- _TASK TO COMPLETE_: Retype word for word the lines of the data below, from the first to the one bearing "Definition cloD : Z := 4.", with that one included.

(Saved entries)
========================

(* ===== verification/CoreOptions.v ===== *)
(** * Options of the core: coregrind/m_options.c

    The mode in which options are processed, the names of output files
    ([VG_(expand_file_name)]), and which children are traced.  The process and
    its environment are parameters; an option that is refused ends the
    process, its message is left out. *)

From S2P Require Import Prelude Float LibcBase SeqMatch Printf Vprintf.

(** ** The static variables *)

Record opt_state := mk_opt_state {
  clo_mode : Z;
  clo_recognised : bool;
  last_pid : Z;
  seq_nr : Z;
  col : Z;
  printed : string
}.

#[export] Instance opt_state_eta : RecordEta opt_state := fun s =>
  mk_opt_state (clo_mode s) (clo_recognised s) (last_pid s) (seq_nr s) (col s) (printed s).

(** ** Modes *)

Definition cloE : Z := 1.
Definition cloP : Z := 2.
Definition cloD : Z := 4.
Definition cloH : Z := 8.

Definition VG_set_Clo_Mode (mode : Z) : SE opt_state unit :=
  modify (fun s => s <| clo_mode := mode |> <| clo_recognised := false |>).
Definition VG_set_Clo_Recognised : SE opt_state unit := modify (fun s => s <| clo_recognised := true |>).

(** [VG_(printf)]. *)
Definition VG_printf (format : string) (vargs : va_list) : SE opt_state unit :=
  text ← lift (sprintf format vargs);
  modify (fun s => s <| printed := (printed s +:+ text)%string |>).

Definition VG_list_clo (qq_option : string) : SE opt_state unit :=
  let len := s32 (VG_strlen qq_option) in
  c ← gets col;
  (if 80 <? c + len + 1 then VG_printf newline [];; modify (fun s => s <| col := 0 |>) else mret tt);;
  c ← gets col;
  (if c =? 0 then VG_printf "    " [];; modify (fun s => s <| col := c + 4 |>)
   else VG_printf " " [];; modify (fun s => s <| col := c + 1 |>));;
  VG_printf "%s" [AStr (Some qq_option)];;
  modify (fun s => s <| col := col s + len |>).

Definition VG_check_clom (clo_verbosity modes : Z) (arg option : string) (recognised : bool)
  : SE opt_state bool :=
  mode ← gets clo_mode;
  let res := recognised && negb (Z.land modes mode =? 0) in
  let dynamic := cloD =? mode in
  when recognised (
    VG_set_Clo_Recognised;;
    if dynamic && negb res then
      VG_printf ("Cannot change %s option dynamically" +:+ newline) [AStr (Some option)]
    else when (dynamic && (1 <=? clo_verbosity))
      (VG_printf ("Handling new value %s for option %s" +:+ newline) [AStr (Some arg); AStr (Some option)]));;
  when ((cloH =? mode) && negb (Z.land cloD modes =? 0)) (VG_list_clo option);;
  mret res.

(** ** Names of files *)

(** The array [out] of [len] characters, of which the first [j] are written. *)
Record outbuf := mk_outbuf { len : Z; out : string }.

Definition j_of (b : outbuf) : Z := Z.of_nat (String.length (out b)).

(** [ENSURE_THIS_MUCH_SPACE(x)] for an [Int] and for a [SizeT]. *)
Definition ensure_int (x : Z) (b : outbuf) : outcome outbuf :=
  if len b <=? j_of b + x then let* n := int_add (len b) (10 + x) in Ok (mk_outbuf n (out b)) else Ok b.
Definition ensure_size (x : Z) (b : outbuf) : outbuf :=
  if u64 (len b) <=? u64 (j_of b + x) then mk_outbuf (s32 (u64 (len b + u64 (10 + x)))) (out b) else b.

(** [out[j++] = c]. *)
Definition put (c : Ascii.ascii) (b : outbuf) : outcome outbuf :=
  let* _ := defined_when (j_of b <? len b) in
  Ok (mk_outbuf (len b) (out b +:+ String c EmptyString)).

(** [j += VG_(sprintf)(&out[j], ...)], which writes a NUL after the text. *)
Definition put_text (text : string) (b : outbuf) : outcome outbuf :=
  let* _ := defined_when (j_of b + Z.of_nat (String.length text) <? len b) in
  Ok (mk_outbuf (len b) (out b +:+ text)).

Section Process.
Context (pid : Z) (getenv : string -> option string) (startup_wd : option string).

(** The name up to the closing brace, and what follows it. *)
Fixpoint qualname (format : string) : option (string * string) :=
  match format with
  | EmptyString => None
  | String c format =>
      if code c =? 125 then Some (EmptyString, format)
      else match qualname format with Some (name, rest) => Some (String c name, rest) | None => None end
  end.

Definition bad {A} : SE opt_state A := lift (Err (Exited 1)).

(** One round of the loop: the array and the rest of the format. *)
Definition expand_one (c : Ascii.ascii) (format : string) (b : outbuf) : SE opt_state (outbuf * string) :=
  if negb (code c =? 37) then
    b ← lift (let* b := ensure_int 1 b in put c b);
    mret (b, format)
  else match format with
  | String c2 format =>
      if code c2 =? 37 then
        b ← lift (let* b := ensure_int 1 b in put c2 b);
        mret (b, format)
      else if code c2 =? 112 then
        b ← lift (let* b := ensure_int 10 b in let* text := sprintf "%d" [A32 pid] in put_text text b);
        mret (b, format)
      else if code c2 =? 110 then
        modify (fun s => if negb (last_pid s =? pid) then s <| seq_nr := 0 |> else s);;
        modify (fun s => s <| last_pid := pid |>);;
        n ← gets seq_nr;
        n ← lift (int_add n 1);
        modify (fun s => s <| seq_nr := n |>);;
        b ← lift (let* b := ensure_int 10 b in let* text := sprintf "%d" [A32 n] in put_text text b);
        mret (b, format)
      else if code c2 =? 113 then
        match format with
        | String c3 format =>
            if code c3 =? 123 then
              match qualname format with
              | None => bad
              | Some (name, rest) =>
                  match getenv name with
                  | None => bad
                  | Some qual =>
                      b ← lift (let* text := sprintf "%s" [AStr (Some qual)] in
                                put_text text (ensure_size (VG_strlen qual) b));
                      mret (b, rest)
                  end
              end
            else bad
        | EmptyString => bad
        end
      else bad
  | EmptyString => bad
  end.

(** A round takes at least one character of the format. *)
Fixpoint expand_loop (fuel : nat) (format : string) (b : outbuf) : SE opt_state outbuf :=
  match format with
  | EmptyString => mret b
  | String c format =>
      match fuel with
      | O => lift (Err OutOfFuel)
      | S fuel => r ← expand_one c format b; expand_loop fuel (snd r) (fst r)
      end
  end.

(** What follows the loop. *)
Definition expand_end (b : outbuf) : SE opt_state string :=
  b ← lift (let* b := ensure_int 1 b in
            let* _ := defined_when (j_of b <? len b) in Ok b);
  if negb (hd0 (out b) =? 47) then
    match startup_wd with
    | None => bad
    | Some base_dir =>
        let absout := (base_dir +:+ "/" +:+ out b)%string in
        let n := s32 (VG_strlen base_dir + 1 + VG_strlen (out b) + 1) in
        lift (defined_when (Z.of_nat (String.length absout) + 1 <=? n));;
        mret absout
    end
  else mret (out b).

Definition VG_expand_file_name (format : string) : SE opt_state string :=
  match format with
  | EmptyString => bad
  | String c _ =>
      if code c =? 126 then bad
      else
        n ← lift (int_add (VG_strlen format) 1);
        b ← expand_loop (String.length format) format (mk_outbuf n EmptyString);
        expand_end b
  end.

End Process.

(** ** Children *)

Fixpoint consume_commas (c : string) : string :=
  match c with String d rest => if code d =? 44 then consume_commas rest else c | EmptyString => c end.

(** The characters consumed, which [patt] is a copy of, and the rest. *)
Fixpoint consume_field (c : string) : string * string :=
  match c with
  | String d rest =>
      if code d =? 44 then (EmptyString, c)
      else let (patt, last) := consume_field rest in (String d patt, last)
  | EmptyString => (EmptyString, c)
  end.

(** [matches] for any of the names. *)
Fixpoint match_any (patt : string) (names : list string) : outcome bool :=
  match names with
  | [] => Ok false
  | name :: names =>
      let* matches := VG_string_match patt name in
      if (matches : bool) then Ok true else match_any patt names
  end.

(** The loop over the patterns of an option: does one of them match? *)
Fixpoint skip_loop (fuel : nat) (last : string) (names : list string) : outcome bool :=
  match last with
  | EmptyString => Ok false
  | String _ _ =>
      match fuel with
      | O => Err OutOfFuel
      | S fuel =>
          let (patt, last) := consume_field (consume_commas last) in
          match patt with
          | EmptyString => Ok false
          | String _ _ =>
              let* matches := match_any patt names in
              if (matches : bool) then Ok true else skip_loop fuel last names
          end
      end
  end.

Definition skips (option : option string) (names : list string) : outcome bool :=
  match option with None => Ok false | Some last => skip_loop (String.length last) last names end.

Definition VG_should_we_trace_this_child (clo_trace_children : bool)
  (clo_trace_children_skip clo_trace_children_skip_by_arg : option string)
  (child_exe_name : option string) (child_argv : option (list string)) : outcome bool :=
  match child_exe_name with
  | None | Some EmptyString => Ok clo_trace_children
  | Some name =>
      if negb clo_trace_children then Ok false
      else
        let* skip := skips clo_trace_children_skip [name] in
        if (skip : bool) then Ok false
        else
          let* skip := match child_argv with
                       | None => Ok false
                       | Some argv => skips clo_trace_children_skip_by_arg argv
                       end in
          Ok (negb skip)
  end.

========================

- _TASK SOLUTION_:
(* ===== verification/CoreOptions.v ===== *)
(** * Options of the core: coregrind/m_options.c

    The mode in which options are processed, the names of output files
    ([VG_(expand_file_name)]), and which children are traced.  The process and
    its environment are parameters; an option that is refused ends the
    process, its message is left out. *)

From S2P Require Import Prelude Float LibcBase SeqMatch Printf Vprintf.

(** ** The static variables *)

Record opt_state := mk_opt_state {
  clo_mode : Z;
  clo_recognised : bool;
  last_pid : Z;
  seq_nr : Z;
  col : Z;
  printed : string
}.

#[export] Instance opt_state_eta : RecordEta opt_state := fun s =>
  mk_opt_state (clo_mode s) (clo_recognised s) (last_pid s) (seq_nr s) (col s) (printed s).

(** ** Modes *)

Definition cloE : Z := 1.
Definition cloP : Z := 2.
Definition cloD : Z := 4.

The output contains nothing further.